Dataset entries
((

(** What holds of the apps page after any sequence of events (activating,
    typing, opening and closing the dialog, creating, calls settling in any
    order and with any outcome, installing): every id marked as activated is
    the id of a listed app; the selected app, if any, and the app of every
    call that has not settled are listed apps; and [isCreatingApp] is on only
    while a call has not settled. *)
Theorem apps_invariant (href : list N) (events : list Event) :
  Forall (fun i => i ∈ map id AVAILABLE_APPS) (activatedApps (state (run href events)))
  /\ (forall app, selectedApp (state (run href events)) = Some app -> app ∈ AVAILABLE_APPS)
  /\ Forall (fun app => app ∈ AVAILABLE_APPS) (pending (run href events))
  /\ (isCreatingApp (state (run href events)) = true -> pending (run href events) <> []).
Proof.
  induction events as [|e events IH] using rev_ind.
  - split; [constructor|]. split; [done|]. split; [constructor|done].
  - rewrite run_snoc_apps. destruct IH as (Hact & Hsel & Hpend & Hbusy).
    set (w := run href events) in *. destruct e; simpl.
    + unfold handleActivate. pose proof (find_available appId) as H.
      destruct (find _ AVAILABLE_APPS) as [app|]; [|done].
      simpl. split; [done|]. split; [|done]. intros a [= <-]. by destruct H.
    + done.
    + done.
    + done.
    + destruct (handleCreateApp (state w)) as [|st' app input] eqn:E; [done|].
      destruct (handleCreateApp_awaiting _ _ _ _ E) as (Hs & _ & _ & _ & ->). simpl.
      split; [done|]. split; [done|]. split.
      * apply Forall_app. split; [done|]. constructor; [by apply Hsel|constructor].
      * intros _. by destruct (pending w).
    + destruct (pending w !! i) as [app|] eqn:E; [|done].
      pose proof (Forall_lookup_1 _ _ _ _ Hpend E) as Happ.
      unfold handleCreateApp_settled. destruct outcome as [[|] error|]; simpl.
      * split; [|split; [done|split; [by apply Forall_delete|done]]].
        apply Forall_app. split; [done|]. constructor; [|constructor].
        exact (list_elem_of_fmap_2 id _ _ Happ).
      * split; [done|]. split; [done|]. split; [by apply Forall_delete|done].
      * split; [done|]. split; [done|]. split; [by apply Forall_delete|done].
    + unfold handleInstall. destruct (redirectUris app) as [[|u us]|]; simpl.
      * done.
      * split; [constructor|]. split; [done|]. split; [constructor|done].
      * done.
Qed.
Lemma apps_invariant_witness :
  pending (run (js "/dashboard/platform/apps")
             [Activate (js "openship-shop"); UrlChange (js "https://openship.example");
              CreateApp]) <> []
  /\ Forall (fun i => i ∈ map id AVAILABLE_APPS)
       (activatedApps
          (state (run (js "/dashboard/platform/apps")
                    [Activate (js "openship-shop"); UrlChange (js "https://openship.example");
                     CreateApp; Settle 0 (Resolved true None)]))).
Proof.
  split.
  - apply (apps_invariant (js "/dashboard/platform/apps")
             [Activate (js "openship-shop"); UrlChange (js "https://openship.example");
              CreateApp]).
    reflexivity.
  - apply (apps_invariant (js "/dashboard/platform/apps")
             [Activate (js "openship-shop"); UrlChange (js "https://openship.example");
              CreateApp; Settle 0 (Resolved true None)]).
Defined.
End AppsPage.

))

- What to do
Beginning at the first line above, repeat exactly until the line containing "induction events as", which is included.

- Reply to the exercise
(** What holds of the apps page after any sequence of events (activating,
    typing, opening and closing the dialog, creating, calls settling in any
    order and with any outcome, installing): every id marked as activated is
    the id of a listed app; the selected app, if any, and the app of every
    call that has not settled are listed apps; and [isCreatingApp] is on only
    while a call has not settled. *)
Theorem apps_invariant (href : list N) (events : list Event) :
  Forall (fun i => i ∈ map id AVAILABLE_APPS) (activatedApps (state (run href events)))
  /\ (forall app, selectedApp (state (run href events)) = Some app -> app ∈ AVAILABLE_APPS)
  /\ Forall (fun app => app ∈ AVAILABLE_APPS) (pending (run href events))
  /\ (isCreatingApp (state (run href events)) = true -> pending (run href events) <> []).
Proof.
  induction events as [|e events IH] using rev_ind.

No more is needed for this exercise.